Il faut se projeter dans cette situation : être fan de stoner, doom et assimilés dans la région de Pau, c’est se satisfaire d’avoir, à moins de 50 bornes, deux concerts maximum par décennie dans des genres approchants. Le précédent, c’était Mars Red Sky en 2017. Pour le reste, c’est minimum 4h de route aller-retour. Alors découvrir que Messa fait escale à Jurançon, village de l’agglomération paloise, ce samedi soir, nous aura vite convaincu que l’occasion ne pouvait décemment pas être ratée. Apparemment nous fumes plusieurs à prendre la même décision, car la très belle salle est très décemment remplie, pour une date aussi improbable (au pifomètre entre 100 et 200 personnes).
La première partie est proposée par un combo basque, Orbel. Le quatuor développe un univers musical minimaliste, ambiant, une sorte de dark-synth… Imaginez un groupe de trip-hop anglais du siècle dernier passé à la sauce post-rock. Avec une (ou deux) voix très en avant, chantant en basque par ailleurs, l’identité du groupe est marquante – mais le genre musical est un peu loin de nos sphères de prédilection. Notons un très bon accueil du public.
Place aux têtes d’affiches du soir, Messa. Les italiens n’ont pas fini de capitaliser sur leur concert du Roadburn 2022, où ils ont eu l’opportunité de proposer un set aménagé, avec quelques musiciens supplémentaires. Convaincus du potentiel du concept, le groupe a non seulement sorti l’enregistrement sur disque, mais s’est embarqué sur une tournée spéciale, “extended line-up”, qui le voit prendre la scène chaque soir avec trois musiciens complémentaires…
Le “cas” Messa est complexe : portés par une fanbase transie, il est difficile depuis quelques années d’envisager un regard nuancé (voire distancié) sur leur musique. Ce soir en tout cas, s’il nous en fallait encore une illustration, les amateurs des quelques rares sonorités vaguement doom du quatuor transalpin ne seront pas à la fête.
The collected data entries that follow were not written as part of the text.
(** ** The Monte Carlo estimator at zero *)

(** C4 fails at [n = 0]: no sample is drawn, the count stays 0, and the
    final division by [float(0)] raises [ZeroDivisionError]; the guard
    [n < 0] lets zero through although its message asks for a positive n. *)
Theorem pi_simulation_by_random_zero
    (float_pow : float -> Z -> result float)
    (rng : Type) (random_random : rng -> float * rng) (g : rng) :
  pi_simulation_by_random float_pow random_random 0 g = (Raise ZeroDivisionError, g).
Proof. reflexivity. Qed.

(** ** Proofs: floats *)

Lemma float_of_int_raises (k : Z) (e : exn) :
  float_of_int k = Raise e -> e = OverflowError.
Proof.
  unfold float_of_int.
  destruct (binary_normalize prec emax k 0 false); intros H; congruence.
Qed.

Lemma float_div_raises (a b : float) (e : exn) :
  float_div a b = Raise e -> e = ZeroDivisionError.
Proof.
  unfold float_div. destruct (float_is_zero b); intros H; congruence.
Qed.

Lemma int_div_float_raises (k : Z) (b : float) (e : exn) :
  int_div_float k b = Raise e -> e = OverflowError \/ e = ZeroDivisionError.
Proof.
  unfold int_div_float, bind.
  destruct (float_of_int k) as [a|e'] eqn:E.
  - intros H. right. exact (float_div_raises _ _ _ H).
  - intros [= <-]. left. exact (float_of_int_raises _ _ E).
Qed.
Les atours résolument folk apportés par les musiciens (et pas vraiment ethniques ni tribaux comme on entend dire ici ou là) transforment les chansons du dernier album (“Orphalese”, “0=2”,…) sans pour autant les révolutionner. Elles gagnent en densité instrumentale ce qu’elles perdent en (relative) puissance. Harmonies, soli, parenthèses acoustiques… Les arrangements apportés par ces instruments complémentaires sont discrets mais nombreux : claviers, mandolines, guitares, flute traversière, saxophone, etc….
Scéniquement, il ne se passe pas grand chose (encore moins que d’habitude) : on se retrouve pendant plus de 30 minutes devant une brochette de 6 musiciens alignés en rang d’oignons (Rocco le batteur est derrière), très statiques, parfois assis, en mode joueurs introvertis (“immergés dans la musique” lit-on parfois chez nos plus lyriques collègues). Le public écoute avec le sourire et semble passer une bonne soirée.
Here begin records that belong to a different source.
Lemma bucketAuto_no_empty_bucket_witness :
  gt_zero (BNum 10) = true ∧
  plain_keys computeValue_field "$_id"%string docs_1_to_6 ∧
  ∃ bs, bucketAuto computeValue_field docs_1_to_6 (mkSpec "$_id"%string (BNum 10)) = Ok bs ∧
    ∀ b, b ∈ bs → bucketItems b ≠ [] ∧ ∀ d, d ∈ bucketItems b → d ∈ docs_1_to_6.
Proof.
  split; [reflexivity|]. split; [reflexivity|].
  apply (bucketAuto_no_empty_bucket computeValue_field docs_1_to_6
           (mkSpec "$_id"%string (BNum 10)));
    reflexivity.
Defined.

Lemma bucketAuto_empty_collection_witness :
  gt_zero (BNum 3) = true ∧
  bucketAuto computeValue_field [] (mkSpec "$_id"%string (BNum 3)) = Ok [].
Proof.
  split; [reflexivity|].
  apply (bucketAuto_empty_collection computeValue_field (mkSpec "$_id"%string (BNum 3))).
  reflexivity.
Defined.

Lemma bucketAuto_boundaries_chain_witness :
  gt_zero (BNum 3) = true ∧
  plain_keys computeValue_field "$_id"%string docs_1_to_6 ∧
  ∃ bs, bucketAuto computeValue_field docs_1_to_6 (mkSpec "$_id"%string (BNum 3)) = Ok bs ∧
    (∀ b, b ∈ bs → is_Some (own_min (_id b)) ∧ is_Some (own_max (_id b))) ∧
    (∀ i b b', bs !! i = Some b → bs !! S i = Some b' →
       own_min (_id b') = own_max (_id b)) ∧
    (docs_1_to_6 ≠ [] →
     ∃ b o, last bs = Some b ∧ o ∈ docs_1_to_6 ∧
       own_max (_id b) = Some (computeValue_field o "$_id") ∧
       ∀ d, d ∈ docs_1_to_6 →
         compare (computeValue_field d "$_id") (computeValue_field o "$_id") ≠ Gt).
Proof.
  split; [reflexivity|]. split; [reflexivity|].
  apply (bucketAuto_boundaries_chain computeValue_field docs_1_to_6
           (mkSpec "$_id"%string (BNum 3)));
    reflexivity.
Defined.

Lemma bucketAuto_nil_keys_first_witness :
  gt_zero (BNum 2) = true ∧
  plain_keys computeValue_field "$k"%string docs_null_first ∧
  (∃ d, d ∈ docs_null_first ∧ isNil (computeValue_field d "$k")) ∧
  ∃ b rest more,
    bucketAuto computeValue_field docs_null_first (mkSpec "$k"%string (BNum 2))
      = Ok (b :: rest) ∧
    own_min (_id b) = Some VNull ∧
    bucketItems b = filter (λ d, isNil (computeValue_field d "$k")) docs_null_first ++ more ∧
    (∀ d, d ∈ more → ¬ isNil (computeValue_field d "$k")) ∧
    (∀ b' d, b' ∈ rest → d ∈ bucketItems b' → ¬ isNil (computeValue_field d "$k")).
Proof.
  assert (∃ d, d ∈ docs_null_first ∧ isNil (computeValue_field d "$k")) as Hnil.
  { exists [("k"%string, VNull)]. split; [left|exact I]. }
  split; [reflexivity|]. split; [reflexivity|]. split; [exact Hnil|].
  apply (bucketAuto_nil_keys_first computeValue_field docs_null_first
           (mkSpec "$k"%string (BNum 2)));
    [reflexivity|reflexivity|exact Hnil].
Defined.

Lemma bucketAuto_chunks_of_key_groups_witness :
  0 < 5 ∧
  plain_keys computeValue_field "$k"%string docs_repeated_keys ∧
  no_collision computeValue_field "$k"%string docs_repeated_keys ∧
  ∃ bs, bucketAuto computeValue_field docs_repeated_keys (mkSpec "$k"%string (BNum 5)) = Ok bs ∧
    map bucketItems bs =
    map (λ ks, concat (map (group computeValue_field "$k"%string docs_repeated_keys) ks))
      (chunk_keys (Z.to_nat 5)
         (Z.to_nat (Z.max 1 (Math_round_div (Z.of_nat (length docs_repeated_keys)) 5)))
         (distinct_keys computeValue_field "$k"%string
            (sortBy docs_repeated_keys (λ o, computeValue_field o "$k") compare))).
Proof.
  split; [lia|]. split; [reflexivity|].
  split; [exact docs_repeated_keys_no_collision|].
  apply (bucketAuto_chunks_of_key_groups computeValue_field docs_repeated_keys
           (mkSpec "$k"%string (BNum 5)) 5);
    [reflexivity|lia|reflexivity|exact docs_repeated_keys_no_collision].
Defined.


Lemma bucketAuto_bucket_count_bounds_witness :
  ToNumber (BNum 6) = Some 6 ∧ 0 < 6 ∧
  plain_keys computeValue_field "$k"%string docs_mixed_keys ∧
  ∃ bs, bucketAuto computeValue_field docs_mixed_keys (mkSpec "$k"%string (BNum 6)) = Ok bs ∧
    Z.of_nat (length bs) ≤ 6 ∧ (length bs ≤ length docs_mixed_keys)%nat.
Proof.
  split; [reflexivity|]. split; [lia|]. split; [reflexivity|].
  apply (bucketAuto_bucket_count_bounds computeValue_field docs_mixed_keys
           (mkSpec "$k"%string (BNum 6)) 6); [reflexivity|lia|reflexivity].
Defined.

Lemma bucketAuto_TypeError_iff_witness :
  gt_zero (BNum 2) = true ∧
  (bucketAuto computeValue_field docs_constructor (mkSpec "$k"%string (BNum 2))
     = Throw TypeError ↔
   ∃ d, d ∈ docs_constructor ∧ ¬ isNil (computeValue_field d "$k") ∧
        inherited (toPropertyKey (computeValue_field d "$k")) = true).
Proof.
  split; [reflexivity|].
  apply (bucketAuto_TypeError_iff computeValue_field docs_constructor
           (mkSpec "$k"%string (BNum 2))).
  reflexivity.
Defined.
Un peu plus tard, la carte “intimiste” est jouée, avec quelques musiciens qui quittent la scène pour n’en laisser que trois puis quatre en mode acoustique, assis. Deux titres sont joués dans cette configuration (dont le vieux “Confess”), pour virer sur des accents country sur la fin…
Avant de conclure, on dit au revoir aux musiciens “extended” pour proposer une poignée de titres en configuration Messa “classique”. Encore une fois, il ne faut pas être fan des plus anciennes productions du groupe, étant donné que ne seront joués que des titres du dernier album sous cette incarnation. Difficile de rentrer dedans en revanche : après nous avoir gentiment bercé pendant quarante minutes, “Dark Horse” fait un peu de bien, mais le pataud “Suspended” ne paraît pas le meilleur choix pour remuer un peu les corps et les esprits. Le quatuor revient sur scène pour un (prévisible) rappel sur “Rubedo”, qui fonctionne pas mal, mais qui peine à nous extirper de notre état mi-cotonneux mi-comateux.
Une heure et puis s’en va. Le public (une minorité d’amateurs du groupe, une majorité de curieux) a apprécié la soirée. Pour notre part, l’ennui a prédominé : peu d’énergie, pas de transfiguration des chansons… Les hordes de fans habituels du groupe auraient sans nul doute trouvé ce tour de chant remarquable, ce ne fut pas le cas de votre serviteur qui a trouvé tout celà plutôt dispensable ; un dispositif à la valeur ajoutée discutable.
Effectivement, cette date était une surprise locale et j’étais ravi, moi aussi, de ne pas avoir à faire des heures de route. Belle découverte avec Orbel que je qualifie gentiment d’ovni car je ne connais pas d’équivalent. Pour Messa, c’est vrai que le doom était loin mais j’ai été happé par cette ambiance intimiste ; de plus j’aime beaucoup le virage pris sur leur dernier album. Très bon concert pour moi.